(Extracted material Opens)
(* ===== verification/StakeInvariant.v ===== *)
(** * Invariants of stake accounts

    Stakes are backed by the lamports of their accounts, lamports under a lockup in force
    stay under it, lamports are neither made nor lost, and no instruction panics. *)

From Stdlib Require Import ZArith Lia SpecFloat.
From Stdlib Require Import Strings.Byte.
From stdpp Require Import prelude gmap numbers sorting list.
From S2P Require Import Prelude Sdk Runtime SystemInstruction SystemProgram SystemFacts NoPanic Codec ShortVec ConfigProgram ConfigFacts VoteState VoteProgram VoteTower VoteVoters VoteSlots VoteTyped VoteSafety StakeState StakeRewards StakeProgram StakeActivation StakeRewardFacts StakeEffect StakeSafety.

(** Sums over accounts, where a missing account counts nothing. *)
Lemma account_sum_insert (f : AccountSharedData -> Z) (l : ledger) k a :
  f (get_account ∅ k) = 0 ->
  map_sum f (<[k := a]> l) = map_sum f l + (f a - f (get_account l k)).
Proof.
  intros Hf. rewrite map_sum_insert. unfold get_account in *. rewrite lookup_empty in Hf. cbn in Hf.
  destruct (l !! k); cbn; lia.
Qed.

Section Invariant.
Context (hashv : list bytes -> Hash).
Context `{StakeBincode} `{Bincode Rent}.
Context (env : StakeEnv) (signers : gset Pubkey) (i : StakeInstruction).
Context (kas : list KeyedAccount) (me : Pubkey) (l l' : ledger).
Context (Hbal : forall k, in_u64 (lamports (get_account l k))).
Context (Hi : stake_instr_typed i).
Context (Hown : owner (get_account l me) = stake_program_id).
Context (Heff : stake_effect hashv env signers i kas me l l').

(** ** Lamports *)

Lemma effect_conserves : map_sum lamports l' = map_sum lamports l.
Proof.
  destruct Heff as [s s' a' _ _ [_ Ha _ _]|split x s s1 s2 a' b' _ _ Hne _ _ _ _ _ _ _ [_ Ha _ _] [_ Hb _ _]
    |source s s_src s' a' b' _ _ Hne _ _ _ _ _ [_ Ha _ _] [_ Hb _ _]
    |to x s s' a' _ _ Hne _ _ _ _ [_ Ha _ _]];
    rewrite !account_sum_insert by done; rewrite ?get_account_insert_ne by done; cbn; lia.
Qed.

Lemma effect_frame k : k <> me -> k ∉ unsigned_key <$> kas -> l' !! k = l !! k.
Proof.
  intros Hme Hk. destruct Heff; rewrite ?lookup_insert_ne; try done; set_solver.
Qed.

Lemma amount_nonneg x : i = Split x \/ i = StakeWithdraw x -> 0 <= x.
Proof. pose proof Hi as Hi'. intros [E|E]; rewrite E in Hi'; apply Hi'. Qed.

Lemma effect_balances k : in_u64 (lamports (get_account l' k)).
Proof.
  pose proof (Hbal k) as [? ?]. pose proof (Hbal me) as [? ?]. unfold in_u64.
  destruct Heff as [s s' a' _ _ [_ Ha _ _]|split x s s1 s2 a' b' Ei _ Hne _ _ _ _ Hx Hmax _ [_ Ha _ _] [_ Hb _ _]
    |source s s_src s' a' b' _ _ Hne _ _ _ Hmax _ [_ Ha _ _] [_ Hb _ _]
    |to x s s' a' Ei _ Hne _ Hx Hmax _ [_ Ha _ _]]; rewrite !get_account_insert.
  - case_decide; [|done]. by rewrite Ha.
  - pose proof (amount_nonneg x (or_introl Ei)). pose proof (Hbal split) as [? _].
    repeat case_decide; [lia..|done].
  - pose proof (Hbal source) as [? _]. repeat case_decide; [lia..|done].
  - pose proof (amount_nonneg x (or_intror Ei)). pose proof (Hbal to) as [? _].
    repeat case_decide; cbn; [lia..|done].
Qed.

(** ** Backed stakes *)

(** An initialized account keeps its rent, and a stake that is not deactivated is
    covered by the lamports above the rent. *)
Definition backed (s : StakeState) (len : nat) (x : Z) : Prop :=
  match s with
  | Initialized m => len = STAKE_STATE_SIZE /\ rent_exempt_reserve m <= x
  | Delegated m st =>
      len = STAKE_STATE_SIZE /\ rent_exempt_reserve m <= x /\
      (deactivation_epoch (delegation st) = u64_max ->
       d_stake (delegation st) + rent_exempt_reserve m <= x)
  | _ => True
  end.
Definition stakes_backed (l : ledger) : Prop :=
  forall k s, owner (get_account l k) = stake_program_id ->
    account_state (get_account l k) = Ok s ->
    backed s (length (data (get_account l k))) (lamports (get_account l k)).

(** Except for one that rescinds a deactivation: the stake it activates again must
    still be covered. *)
Definition rescinds_covered : Prop :=
  forall c m st, i = DelegateStake -> stake_clock env l c ->
    account_state (get_account l me) = Ok (Delegated m st) ->
    deactivation_epoch (delegation st) = clock_epoch c ->
    d_stake (delegation st) + rent_exempt_reserve m <= lamports (get_account l me).

Lemma backed_more s len x y : backed s len x -> x <= y -> backed s len y.
Proof. destruct s; cbn; naive_solver lia. Qed.

Lemma backed_left a x s len y : backed s len y -> backed (left_by a x s) len y.
Proof. unfold left_by. by destruct (_ =? _). Qed.

Lemma saturating_sub_lt x y z : saturating_sub x y < z -> x < y + z.
Proof. unfold saturating_sub. lia. Qed.

Lemma split_reserve_le m a b :
  in_u64 (rent_exempt_reserve m) -> length (data a) = STAKE_STATE_SIZE ->
  length (data b) = STAKE_STATE_SIZE -> 0 <= split_reserve m a b <= rent_exempt_reserve m.
Proof.
  intros [? ?] Ha Hb. unfold split_reserve, calculate_split_rent_exempt_reserve. rewrite Ha, Hb.
  change (wrap64 (Z.of_nat STAKE_STATE_SIZE + ACCOUNT_STORAGE_OVERHEAD)) with 328.
  pose proof (Z.mul_div_le (rent_exempt_reserve m) 328 eq_refl).
  pose proof (Z.div_pos (rent_exempt_reserve m) 328). rewrite wrap64_small; lia.
Qed.

Lemma stake_step_backed s s' :
  rescinds_covered -> (forall c, stake_clock env l c -> clock_epoch c < u64_max) ->
  account_state (get_account l me) = Ok s ->
  backed s (length (data (get_account l me))) (lamports (get_account l me)) ->
  stake_step hashv env signers i l (get_account l me) s s' ->
  backed s' (length (data (get_account l me))) (lamports (get_account l me)).
Proof.
  intros Hres Hc Hs Hb Hstep.
  destruct Hstep as [auth lk rent _ Hlen Hr|c s m m' _ Hm Hstep|m c config vote v _ _ _ _ _
    |m st st' c h config vote v Ei Hcl _ _ _ Hr|m st c _ Hcl _ _]; cbn in Hb |- *.
  - split; [done|lia].
  - destruct s as [|m0|m0 st|]; [done| | |done]; injection Hm as ->; cbn;
      (replace (rent_exempt_reserve m') with (rent_exempt_reserve m) by (by destruct Hstep)); done.
  - destruct Hb as [? ?]. split_and!; [done..|]. unfold saturating_sub. lia.
  - destruct Hb as (? & ? & ?). split_and!; [done..|]. unfold redelegate in Hr.
    destruct (negb _); [|injection Hr as <-; cbn; unfold saturating_sub; lia].
    destruct (Z.eqb_spec (clock_epoch c) (deactivation_epoch (delegation st))) as [Ee|];
      [|by rewrite andb_false_r in Hr].
    case_match; [|done]. injection Hr as <-. cbn. intros _. by eapply Hres.
  - destruct Hb as (? & ? & ?). split_and!; [done..|]. intros E. specialize (Hc _ Hcl). cbn in E. lia.
Qed.

Lemma split_step_backed a b x s s1 s2 :
  state_typed s -> length (data b) = STAKE_STATE_SIZE -> in_u64 (lamports b) -> 0 <= x <= lamports a ->
  lamports a <= u64_max -> backed s (length (data a)) (lamports a) -> split_step signers me a b x s s1 s2 ->
  backed s1 (length (data a)) (lamports a - x) /\ backed s2 (length (data b)) (lamports b + x).
Proof.
  intros Ht Hlb [? ?] Hx Hua Hb Hsp.
  destruct Hsp as [|m _ [Hr%saturating_sub_lt Hpart]|m st _ [Hr Hpart] Hd]; [done|..].
  - destruct Hb as [? ?]. split; [|by split; [|cbn; lia]]. unfold left_by.
    destruct (Z.eqb_spec x (lamports a)); [done|]. specialize (Hpart n). split; [done|lia].
  - destruct Hb as (Hla & ? & Hst). destruct Ht as [[Hrm _] _].
    pose proof (split_reserve_le m a b Hrm Hla Hlb) as Hres. destruct Hrm as [? ?].
    pose proof (saturating_sub_lt _ _ _ Hr) as Hr'. unfold left_by, split_amounts in *.
    destruct (Z.eqb_spec x (lamports a)) as [->|n]; cbn in Hd |- *.
    + split; [done|]. split_and!; [done|lia|]. intros ?. unfold saturating_sub in *. lia.
    + specialize (Hpart n). split; split_and!; try done; try lia; intros E.
      unfold saturating_sub in *. rewrite wrap64_small by lia. lia.
Qed.

Lemma mergeable_inactive a s c h m x :
  mergeable a s c h = Ok (Inactive m x) -> x = lamports a.
Proof. destruct s; cbn; repeat case_match; congruence. Qed.

Lemma can_merge_not_deactivated st st' c :
  active_delegations_can_merge (delegation st) (delegation st') = Ok c ->
  deactivation_epoch (delegation st) = u64_max /\ deactivation_epoch (delegation st') = u64_max.
Proof.
  unfold active_delegations_can_merge. intros Hc. case_match; [done|].
  case_match eqn:E; [|done]. apply andb_true_iff in E as [[_ ?]%andb_true_iff ?]. by keyed_inv.
Qed.

Lemma merged_amount st x y st' :
  merge_delegation_stake_and_credits_observed env st x y = Ok st' ->
  deactivation_epoch (delegation st') = deactivation_epoch (delegation st) /\
  d_stake (delegation st') = d_stake (delegation st) + x.
Proof.
  unfold merge_delegation_stake_and_credits_observed, ix_checked_add. intros Hm.
  destruct (stake_merge_with_unmatched_credits_observed env); run_inv; done.
Qed.

Lemma stakes_can_merge st st' (b : bool) :
  (if b then active_delegations_can_merge (delegation st) (delegation st')
   else active_stakes_can_merge st st') = Ok tt ->
  deactivation_epoch (delegation st) = u64_max /\ deactivation_epoch (delegation st') = u64_max.
Proof.
  destruct b; [apply can_merge_not_deactivated|]. unfold active_stakes_can_merge. intros Hc.
  apply bind_Ok in Hc as ([] & Hc & _). by eapply can_merge_not_deactivated.
Qed.

Lemma merge_step_backed a b s s_src s' :
  merge_step env signers l a b s s_src s' -> state_typed s -> state_typed s_src ->
  0 <= lamports b ->
  backed s (length (data a)) (lamports a) -> backed s_src (length (data b)) (lamports b) ->
  backed s' (length (data a)) (lamports a + lamports b).
Proof.
  intros [s0 s_src0 c h kind source merged _ Hk Hk' _ Hm] Ht Ht' Hxb Hb Hb'.
  destruct (mergeable_meta _ _ _ _ _ Ht Hk) as (m & _ & Em & Hst).
  destruct (mergeable_meta _ _ _ _ _ Ht' Hk') as (m' & _ & Em' & Hst').
  unfold merge_kinds in Hm. apply bind_Ok in Hm as ([] & _ & Hm).
  apply bind_Ok in Hm as ([] & Hact & Hm).
  destruct kind as [m1 x1|m1 st1|m1 st1], source as [m2 x2|m2 st2|m2 st2]; cbn in Em, Em'; subst;
    try done; try (injection Hm as <-; eapply backed_more; [done|lia]).
  all: rewrite (Hst _ eq_refl) in *; destruct Hb as (Hlen & Hr & Hcov).
  - apply mergeable_inactive in Hk' as ->. unfold ix_checked_add in Hm. run_inv. cbn.
    split_and!; [done|lia|]. intros E. specialize (Hcov E). lia.
  - rewrite (Hst' _ eq_refl) in *. destruct Hb' as (_ & _ & Hcov').
    apply stakes_can_merge in Hact as [E E']. unfold ix_checked_add in Hm.
    apply bind_Ok in Hm as (x & Hx & Hm). run_inv.
    rename select (merge_delegation_stake_and_credits_observed _ _ _ _ = _) into Hmd.
    apply merged_amount in Hmd as [? Hd]. cbn. split_and!; [done|lia|]. intros _. rewrite Hd.
    specialize (Hcov E). specialize (Hcov' E'). lia.
  - rewrite (Hst' _ eq_refl) in *. destruct Hb' as (_ & ? & Hcov'). destruct Ht' as [[[? _] _] _].
    apply stakes_can_merge in Hact as [E E']. run_inv.
    rename select (merge_delegation_stake_and_credits_observed _ _ _ _ = _) into Hmd.
    apply merged_amount in Hmd as [? Hd]. cbn. split_and!; [done|lia|]. intros _. rewrite Hd.
    specialize (Hcov E). specialize (Hcov' E'). lia.
Qed.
(Extracted material Closes)
■ What you should do ■
Starting at the line that has "Proof. pose proof" in the records above, restate word for word every line until the one that has "s2 a' b' Ei", and include that one as well.

■ Answer below ■
Proof. pose proof Hi as Hi'. intros [E|E]; rewrite E in Hi'; apply Hi'. Qed.

Lemma effect_balances k : in_u64 (lamports (get_account l' k)).
Proof.
  pose proof (Hbal k) as [? ?]. pose proof (Hbal me) as [? ?]. unfold in_u64.
  destruct Heff as [s s' a' _ _ [_ Ha _ _]|split x s s1 s2 a' b' Ei _ Hne _ _ _ _ Hx Hmax _ [_ Ha _ _] [_ Hb _ _]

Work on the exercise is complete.